I was moved by the story, even aroused. In the 1980s I travelled repeatedly in eastern and central Europe, locating within those still-Communist countries heartbreaking stories of dissident artists and political rebels, mainly young men, whose desperate defiance of brute authority evoked in me a swooning kind of solidarity with their struggle. Communism, and their sacrifices, passed out of history. But now here was another of their beautiful and doomed company, a saint of the Orthodox Church. As a third-generation Ukrainian Canadian in Alberta, I spent an entire childhood and youth in and out of St. John’s Ukrainian Orthodox church in Edmonton. Now, in my travels, wherever there is an Orthodox church in the remnants of Byzantine Europe—Greece, Bulgaria, Macedonia, Serbia—I find myself in it, taking a kind of rest in the homely peace that settles over me as I sniff the phantom whiffs of incense and beeswax, gazing at the icons who gaze back at m
e, and mumbling the few lines of text I know from the hymns and prayers of the liturgy.
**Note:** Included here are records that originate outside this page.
Lemma emit_next v s clock :
  holds k v s -> v_negotiated v = true -> is_u32 (v_sequence v) -> 0 <= v_cursor v <= size (c_summaries k) ->
  (v_complete v = true -> v_state v = NeighborState.exchange) ->
  let i := past (c_summaries k) (v_cursor v) capacity in
  let more := i <? size (c_summaries k) in
  exists body s', emit_database_description s true now clock = (Some body, s')
    /\ said body (v_sequence v) false more (v_master v) (chunk (c_summaries k) (v_cursor v) capacity)
    /\ holds k (if negb (v_master v) && v_complete v && negb more then replied v i else sent v i more) s'.
Proof.
  intros H Hn Hq Hc Hx i more. pose proof H as []. pose proof A as [A1 [A2 A3] A4 A5 A6]. unfold emit_database_description.
  rewrite h_protocol0, h_version0, A2, h_negotiated0, Hn, h_sequence0, h_summaries0, h_cursor0, h_master0. cbn [negb orb].
  rewrite chunk_count by lia. replace (v_cursor v + Z.min (size (c_summaries k) - v_cursor v) capacity) with i by (unfold i, past; lia).
  fold more.
  destruct (description_encoded (c_version k) (If_.interface_mtu (c_protocol k)) capacity (If_.options_ (c_protocol k)) (v_sequence v)
              false more (v_master v) (chunk (c_summaries k) (v_cursor v) capacity) A1 A2 ltac:(lia) ltac:(now apply Forall_chunk)) as [body E].
  { rewrite size_chunk by lia. unfold past. lia. }
  rewrite E. cbn [negb andb].
  assert (said body (v_sequence v) false more (v_master v) (chunk (c_summaries k) (v_cursor v) capacity)) as Hsaid.
  { intros area instance. eapply description_read; [done| |done|now apply Forall_chunk|exact E].
    unfold is_u16, Ipv6Packet.Ipv6.maximum_frame_octets in *. lia. }
  match goal with |- context [complete_reply ?x now clock] => set (s1 := x) end.
  assert (holds k (sent v i more) s1) as H1 by (unfold s1; phase_done).
  match goal with |- context [if ?b then (let '(_, _) := complete_reply _ _ _ in _) else _] =>
    replace b with (negb (v_master v) && v_complete v && negb more) by (rewrite <- h_master0, <- h_complete0; reflexivity) end.
  destruct (negb (v_master v) && v_complete v && negb more) eqn:Ec.
  - apply andb_true_iff in Ec as [[Em Ev]%andb_true_iff Emo%negb_true_iff].
    destruct (complete_reply_spec _ s1 clock H1 (Hx Ev)) as (s2 & E2 & H2). rewrite E2.
    exists body, s2. split_and!; [reflexivity|exact Hsaid|]. unfold sent, replied in *. cbn in H2. now rewrite Emo in H2.
  - exists body, s1. now split_and!.
Qed.

(** ** Reception *)

(** What the party requests of a description's headers, after what it requested before. *)
Definition asks (hs : list LsaHeaderView) (next : list LinkStateRequestEntry) : option (list LinkStateRequestEntry) :=
  requests_for (Ex.mk [] [] [] [] 0 (c_maximum k) 0 0 (c_version k) (c_permit k)) (c_database k) now hs next.

Lemma requests_for_party v s hs next :
  holds k v s -> requests_for (database (neighbor s)) (database_ s) now hs next = asks hs next.
Proof.
  intros []. unfold asks. rewrite h_database0. revert next. induction hs as [|h hs IH]; intros next; [done|].
  cbn [requests_for]. unfold request. cbn [Ex.permit_autonomous_system_scope_ Ex.version_ Ex.maximum_requests_].
  rewrite h_permit0, h_exchange0, h_maximum0.
  match goal with |- (?x ≫= _) = _ => destruct x; cbn [mbind option_bind]; [apply IH|done] end.
Qed.

Lemma process_party v s d hs next :
  holds k v s -> Forall (ranged (c_version k)) hs -> dd_version d = c_version k ->
  lsa_headers d = header_array hs (c_version k) -> asks hs (v_requests v) = Some next ->
  Ex.process_database_description (database (neighbor s)) d (database_ s) now true
  = (true, (database (neighbor s)) <| Ex.requests_ := next |>).
Proof.
  intros H Ht Hv Hd Hn. pose proof H as []. destruct A as [_ _ _ A5 _].
  rewrite (process_array _ d _ now hs), (requests_for_party v), h_requests0, Hn; rewrite ?h_exchange0, ?h_database0; done.
Qed.

Context (decoded : PacketView) (hs : list LsaHeaderView) (o mtu : Z).
Context (Hmtu : mtu <= If_.interface_mtu (c_protocol k)) (Hhs : Forall (ranged (c_version k)) hs).

(** What was parsed. *)
Definition heard (sequence : Z) (initial more master : bool) : Prop :=
  parse_database_description decoded
  = Some (mkDescription (header_array hs (c_version k)) o sequence mtu initial more master false (c_version k)).

(** Processing, wherever the neighbor's exchange has gone in the meantime. *)
Ltac processed H hs next Hn :=
  match type of H with holds _ ?v ?s =>
    match goal with |- context [Ex.process_database_description ?a ?b ?c now true] =>
      change (Ex.process_database_description a b c now true)
        with (Ex.process_database_description (database (neighbor s)) b (database_ s) now true);
      rewrite (process_party v s b hs next H Hhs eq_refl eq_refl Hn)
    end
  end.

(** A field that the changes before left alone. *)
Ltac reads H :=
  match type of H with ?f (neighbor ?s) = _ =>
    match goal with |- context [f ?n] => change (f n) with (f (neighbor s)) end; rewrite H
  end.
So if Demetrius is a saint venerated by Orthodox Christians, he is a saint for me too. In November 2000, I decided to look for him in his homeland among the Greeks.
I began in Chania, wondering if Demetrius could possibly be a forerunner of these Greeks, of these Cretans, of the mustachioed men smoking furiously at the baggage carousel, of the travellers inserting phone cards—“Sofia! I am at the airport!”—of the policeman blowing his whistle regularly and inconsequentially at the airport traffic, of the worker painting “impressions of Knossos” on panels in the hotel lobby, tuning into Harry Belafonte on the hotel radio.
They once were Byzantines, these Cretans, and some of their towns and villages, Lissos, Souya, Anopoli, Leutro, Hora Sfakion, Kantanos, are sites of ecclesiastical and archaeological treasures from the spread of Christianity. This much I learn at the Byzantine museum into which I have slipped on a somnolent Sunday. There are bits and pieces of frescoes rescued from disintegrating churches, and on one panel I can make out two military figures in chain-mail vests, blue cloaks clipped at the throat. St. Theodore, holding a spear in his right hand, is the better preserved; all that is visible of St. Demetrius is his bare head, his brown hair curling at the neck, framed by the golden halo of his distinction. I am relieved that his small, well-formed ears are intact: the ears—or at least the earlobes—of saints on icons must always be showing, Marianna, the iconographer, had told me. “The whole purpose is for the saints to hear our prayers and take them to heaven.”